En una asociación profesional, por ejemplo, un candidato a la admisión debe ser de la profesión requerida. A su pedido, será admitido por una decisión del comité o de la asamblea general de esa asociación. A partir de ese momento será miembro de ella. Si un día la asociación no le agrada más, él presentará su dimisión, la cual será aceptada al final del período estatutario. No es así en la Iglesia de Dios. Se llega a ser miembro del cuerpo de Cristo mediante el nuevo nacimiento y el sello del Espíritu Santo. Por eso, cuando un creyente pide su lugar a la Mesa del Señor, la iglesia no hace más que reconocer lo que existe. El que toma su lugar a la Mesa del Señor, lo hace como miembro del cuerpo de Cristo y nada más. Esto constituye un testimonio público de esa verdad.

Como alguien dijo, si «una agrupación de cristianos reconoce solo a sus miembros el derecho de recibir la Cena, esto crea una unidad formalmente opuesta a la unidad del cuerpo de Cristo… Se anda según un espíritu sectario cuando únicamente aquellos son reconocidos de una manera práctica, aun cuando los miembros digan que no son una agrupación».

¿Por qué hay muchos jóvenes que, pese a pertenecer al Señor, se mantienen alejados de ese recuerdo? ¿Tienen, tal vez, miedo de ceder una fracción de su preciada libertad? ¿Quizá teman no andar para la gloria del Señor y exponerse a la disciplina de la iglesia? A menudo lo hacen por indiferencia o ven obstáculos imaginarios. ¿De dónde vienen todas esas evasivas? Del enemigo, quien las suscita, incluso bajo buenos pretextos, a fin de que no se responda al último deseo del Señor. Esto nos muestra una vez más que solo el amor por el Señor, puesto por encima de todas las consideraciones humanas, puede llevarnos a hacer esto “en memoria” de él. Solo por él es importante tomar la Cena, y no bajo la influencia de alguien, ni porque convenga, ni siquiera «como una salvaguardia».

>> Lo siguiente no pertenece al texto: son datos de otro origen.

(* ===== verification/SmallbankPopulate.v ===== *)
(** * SmallBank: population

    The workers insert the accounts into the tables of their machines.  However their
    insertions interleave, the tables then hold a bank in which every balance is the
    initial one, replicated, and transactions can begin. *)

From S2P Require Import Prelude Util City Float32 Hots Mappings FixedTable FixedTableInv FixedTableOps FixedTableInit FixedTableSteps.
From S2P Require Import Datastore DatastoreSpec RpcDefs Tx TxWorld TxSpec TxSerial TxSession TxCluster TxStore TxPopulate.
From S2P Require Import Smallbank SmallbankSpec SmallbankTx SmallbankStore.
From Stdlib Require Import ZArith Lia Bool FunctionalExtensionality.
From stdpp Require Import base functions numbers sets list gmap relations.
#[local] Open Scope Z_scope.
Import FixedTable FixedTableInv FixedTableOps FixedTableInit DatastoreSpec RpcDefs Tx TxWorld TxSpec TxSerial TxSession TxCluster TxStore.
Import TxPopulate Smallbank SmallbankSpec SmallbankTx SmallbankStore.

Module SmallbankPopulate.

(** ** Definitions *)

(** What the loops go over, and the initial value of an entry. *)
Definition sb_value (ty : Z) : list byte := sb_val (magic_of ty) initial_bal.
Definition sb_entries (N : Z) : list (Z * Z * list byte) :=
  flat_map (fun a => [(RPC_SAVING_REQ, a, sb_value RPC_SAVING_REQ); (RPC_CHECKING_REQ, a, sb_value RPC_CHECKING_REQ)]) (seqZ 0 N).

(** The tables of a machine, by replica. *)
Definition tables_of (nr mn : Z) (st : stores) : tables :=
  mk_tables (replicas_of nr mn RPC_SAVING_REQ st) (replicas_of nr mn RPC_CHECKING_REQ st).

(** ** A worker's program *)

Section Worker.
Context (mp : Mappings.t) (nr : Z) (Hnr : 0 <= nr <= 10).
Notation mn := (Mappings.machine_id mp).

(** The account's loads at replica [r]. *)
Definition acct_loads (r a : Z) : list load :=
  [mk_load RPC_SAVING_REQ r a (sb_value RPC_SAVING_REQ); mk_load RPC_CHECKING_REQ r a (sb_value RPC_CHECKING_REQ)].

Lemma populate_account_runs r a st :
  0 <= r < nr -> populate_account mp r a (tables_of nr mn st) = st' ← run_worker true mp (acct_loads r a) st; Ok (tables_of nr mn st').
Proof.
  intros Hr. unfold populate_account, tables_of. cbn [saving_table checking_table acct_loads run_worker]. unfold sb_key.
  change (load_into_table mp) with (load_key true mp). change (sb_val sb_sav_magic initial_bal) with (sb_value RPC_SAVING_REQ).
  change (sb_val sb_chk_magic initial_bal) with (sb_value RPC_CHECKING_REQ).
  rewrite (replicas_at mp nr RPC_SAVING_REQ st r Hr), (replicas_at mp nr RPC_CHECKING_REQ st r Hr), bind_Ok.
  unfold run_load. cbn [ld_ty ld_repl ld_key ld_val].
  destruct (load_key true mp (st_table st mn (RPC_SAVING_REQ + r)) r a (sb_value RPC_SAVING_REQ)) as [[n t]|]; [|done]. rewrite !bind_Ok.
  assert (st_table (set_table mn (RPC_SAVING_REQ + r) t st) mn (RPC_CHECKING_REQ + r) = st_table st mn (RPC_CHECKING_REQ + r)) as ->.
  { cbn [set_table st_table]. unfold upd2, RPC_SAVING_REQ, RPC_CHECKING_REQ. rewrite decide_False; [done|]. intros [= E]. lia. }
  destruct (load_key true mp (st_table st mn (RPC_CHECKING_REQ + r)) r a (sb_value RPC_CHECKING_REQ)) as [[n' t']|]; [|done]. rewrite !bind_Ok.
  f_equal. f_equal.
  - rewrite (replicas_other mp nr RPC_CHECKING_REQ), replicas_set; [done|lia|unfold RPC_SAVING_REQ, RPC_CHECKING_REQ; lia|lia].
  - rewrite replicas_set, (replicas_other mp nr RPC_SAVING_REQ); [done|unfold RPC_SAVING_REQ, RPC_CHECKING_REQ; lia|lia|lia].
Qed.

Lemma populate_accounts_runs r accts : 0 <= r < nr -> forall st,
  populate_accounts mp r accts (tables_of nr mn st) = st' ← run_worker true mp (flat_map (acct_loads r) accts) st; Ok (tables_of nr mn st').
Proof.
  intros Hr. induction accts as [|a accts IH]; intros st; [done|]. cbn [populate_accounts flat_map].
  rewrite populate_account_runs, run_worker_app by done. destruct (run_worker true mp (acct_loads r a) st) as [st1|]; [|done]. rewrite !bind_Ok. apply IH.
Qed.

Lemma populate_replicas_runs repls accts : Forall (fun r => 0 <= r < nr) repls -> forall st,
  populate_replicas mp repls accts (tables_of nr mn st) =
    st' ← run_worker true mp (flat_map (fun r => flat_map (acct_loads r) accts) repls) st; Ok (tables_of nr mn st').
Proof.
  induction 1 as [|r repls Hr _ IH]; intros st; [done|]. cbn [populate_replicas flat_map].
  rewrite populate_accounts_runs, run_worker_app by done. destruct (run_worker true mp (flat_map (acct_loads r) accts) st) as [st1|]; [|done].
  rewrite !bind_Ok. apply IH.
Qed.

Lemma loads_flat N : all_loads nr (sb_entries N) = flat_map (fun r => flat_map (acct_loads r) (seqZ 0 N)) (seqZ 0 nr).
Proof.
  unfold all_loads, sb_entries. apply flat_map_ext. intros r. induction (seqZ 0 N) as [|a l IH]; [done|]. cbn [flat_map]. by rewrite map_app, IH.
Qed.

(** The program of a worker runs its loads one after another. *)
Lemma populate_runs s st :
  Mappings.num_replicas mp = nr ->
  populate_savings_and_checking_table s mp (tables_of nr mn st) =
    st' ← run_worker true mp (all_loads nr (sb_entries (num_accounts_global s))) st; Ok (tables_of nr mn st').
Proof.
  intros E. unfold populate_savings_and_checking_table. rewrite E, loads_flat. apply populate_replicas_runs.
  apply Forall_forall. intros r Hr%elem_of_seqZ. lia.
Qed.

End Worker.

(** ** All workers *)

Lemma initial_bal_u32 : u 32 initial_bal.
Proof. apply Float32.of_int_range. Qed.

Lemma entries_elem N ty k v :
  (ty, k, v) ∈ sb_entries N <-> is_sb ty /\ 0 <= k < N /\ v = sb_value ty.
Proof.
  unfold sb_entries, is_sb. rewrite list_elem_of_In, in_flat_map. split.
  - intros (a & Ha%list_elem_of_In%elem_of_seqZ & [[= <- <- <-]|[[= <- <- <-]|[]]]); (split; [|split; [lia|done]]); auto.
  - intros ([-> | ->] & Hk & ->); exists k; (split; [apply list_elem_of_In, elem_of_seqZ; lia|]); cbn [In]; auto.
Qed.

Lemma entries_keys N ty k : (ty, k) ∈ (sb_entries N).*1 <-> is_sb ty /\ 0 <= k < N.
Proof.
  split.
  - intros ([[ty' k'] v] & E & Hin)%list_elem_of_fmap. cbn in E. injection E as -> ->. by apply entries_elem in Hin as (H1 & H2 & _).
  - intros [H1 H2]. apply list_elem_of_fmap. exists (ty, k, sb_value ty). split; [done|]. by apply entries_elem.
Qed.

Lemma entries_length N : 0 <= N -> Z.of_nat (length (sb_entries N)) = 2 * N.
Proof. intros HN. unfold sb_entries. rewrite (flat_map_constant_length (c := 2%nat)) by done. rewrite length_seqZ. lia. Qed.

Section Workers.
Context (mp : Mappings.t) (s : sb) (idx : Z -> Z -> Z -> nat) (coros : Z) (mps : nat -> Mappings.t) (W : nat).
Notation N := (num_accounts_global s).
Notation nr := (Mappings.num_replicas mp).
Notation C := (cluster_of mp (sb_types N) idx coros).

(** The insertions of all workers, in any order. *)
Lemma all_workers order st :
  sb_ok s -> staff mp mps W -> stores_ok C st -> fresh_stores C st ->
  (forall j, (j < W)%nat -> of_coro j order = all_loads nr (sb_entries N)) -> Forall (fun x => x.1 < W)%nat order ->
  (exists st', run_loads true mps order st = Ok st' /\ stores_ok C st' /\ at_rest C (contents C st') /\
     represents N (db C (contents C st')) bank0) \/
  (run_loads true mps order st = Err ExitFail /\
   exists pre st1 mn ty, pre `prefix_of` order /\ run_loads true mps pre st = Ok st1 /\ cl_has C mn ty = true /\ fl_head (st_table st1 mn ty) = 0).
Proof.
  intros Hs [[HM Hls] HW Hmps] Hst Hf Hord Hlt.
  assert (forall j, (j < W)%nat -> of_coro j order ≡ₚ all_loads nr (sb_entries N)) as Hord' by (intros j Hj; by rewrite (Hord j Hj)).
  pose proof HM as [Hwf _]. pose proof (Mappings.wf_backups mp Hwf) as Hb.
  pose proof (sk_bound s Hs) as HN. pose proof (sk_hot s Hs) as Hh.
  assert (forall ty k, contents_of (fun ty _ => sb_value ty) (sb_entries N) ty k =
    if decide (is_sb ty /\ 0 <= k < N) then Some (sb_value ty) else None) as Hc.
  { intros ty k. unfold contents_of. destruct (decide ((ty, k) ∈ (sb_entries N).*1)) as [Hd|Hd]; rewrite entries_keys in Hd; by case_decide. }
  destruct (population true mp (sb_types N) idx coros HM (sb_types_ok N _ (proj2 Hb)) Hls mps W HW Hmps (fun ty _ => sb_value ty) (sb_entries N))
    with (order := order) (st := st) as [(st' & E & Hst' & Hrest & Hdb)|H]; try done; [| | |left|by right].
  + apply Forall_forall. intros [[ty k] v] (Hty & Hk & ->)%entries_elem.
    split; [by destruct Hty as [-> | ->]|]. change kFtInvalidKey with (2 ^ 64 - 1). split; [lia|]. split; [done|]. cbn [ty_vsz sb_types]. unfold sb_value. by rewrite sb_val_length.
  + rewrite entries_length by lia. lia.
  + intros ty k Hty. rewrite Hc. split.
    * intros Hk. exists initial_bal. split; [apply initial_bal_u32|]. rewrite decide_True; [done|]. split; [|done].
      cbn [ty_prim sb_types] in Hty. by rewrite orb_true_iff, !Z.eqb_eq in Hty.
    * intros x. case_decide; [|done]. intros Ex. apply (inj Some) in Ex as <-. unfold sb_value. by rewrite sb_val_length.
  + exists st'. split; [done|]. split; [done|]. split; [done|]. intros ty a Hty Ha.
    assert (bal_of bank0 ty a = initial_bal) as Eb by (by destruct Hty as [-> | ->]). rewrite Eb. split; [apply initial_bal_u32|].
    rewrite Hdb, Hc, decide_True by (done || by destruct Hty as [-> | ->]). unfold entry. cbn [fst snd]. by rewrite Eb.
Qed.

(** C13: SmallBank's population.  The program of a worker makes its insertions one after
    another; and when those of all workers of the cluster are made, interleaved in any
    order, on new tables, then every table satisfies its invariant, nothing is locked,
    every backup holds what its primary holds, and the tables hold a bank in which every
    account has the initial balance: the state from which transactions may begin.  The
    process ends only when a table has run out of extra buckets. *)
Theorem smallbank_populated order st :
  sb_ok s -> staff mp mps W -> stores_ok C st -> fresh_stores C st ->
  (forall j, (j < W)%nat -> of_coro j order = all_loads nr (sb_entries N)) -> Forall (fun x => x.1 < W)%nat order ->
  (forall j st1, (j < W)%nat ->
     populate_savings_and_checking_table s (mps j) (tables_of nr (Mappings.machine_id (mps j)) st1) =
       st2 ← run_worker true (mps j) (all_loads nr (sb_entries N)) st1; Ok (tables_of nr (Mappings.machine_id (mps j)) st2)) /\
  ((exists st', run_loads true mps order st = Ok st' /\ stores_ok C st' /\ at_rest C (contents C st') /\
      represents N (db C (contents C st')) bank0) \/
   (run_loads true mps order st = Err ExitFail /\
    exists pre st1 mn ty, pre `prefix_of` order /\ run_loads true mps pre st = Ok st1 /\ cl_has C mn ty = true /\ fl_head (st_table st1 mn ty) = 0)).
Proof.
  intros Hs Hsf Hst Hf Hord Hlt. split; [|by apply all_workers]. intros j st1 Hj. destruct (staff_replicas mp mps W j Hsf Hj). by apply populate_runs.
Qed.

End Workers.
End SmallbankPopulate.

Si por amor al Señor respondemos a su deseo, podemos, con fe, contar con su poder para guardarnos del mal e inducirnos a andar juzgándonos a nosotros mismos, todo esto con el sentimiento de la gracia.

La disciplina

Existen diversas responsabilidades en relación con la Cena. Primeramente la de participar de ella. Luego la de juzgarse a sí mismo y discernir el cuerpo. La de no traer levadura que manche a la iglesia, a “toda la masa”. Finalmente la responsabilidad de la iglesia en cuanto a limpiarse “de la vieja levadura”, a quitar “a ese perverso de entre vosotros”. Es la disciplina en el sentido restringido.

Pero esta no es más que la última fase. Hay una disciplina preventiva y otra correctiva. Solo cuando todo lo demás ha fallado y el carácter de “perverso” es manifiesto, se procede a privar de la comunión.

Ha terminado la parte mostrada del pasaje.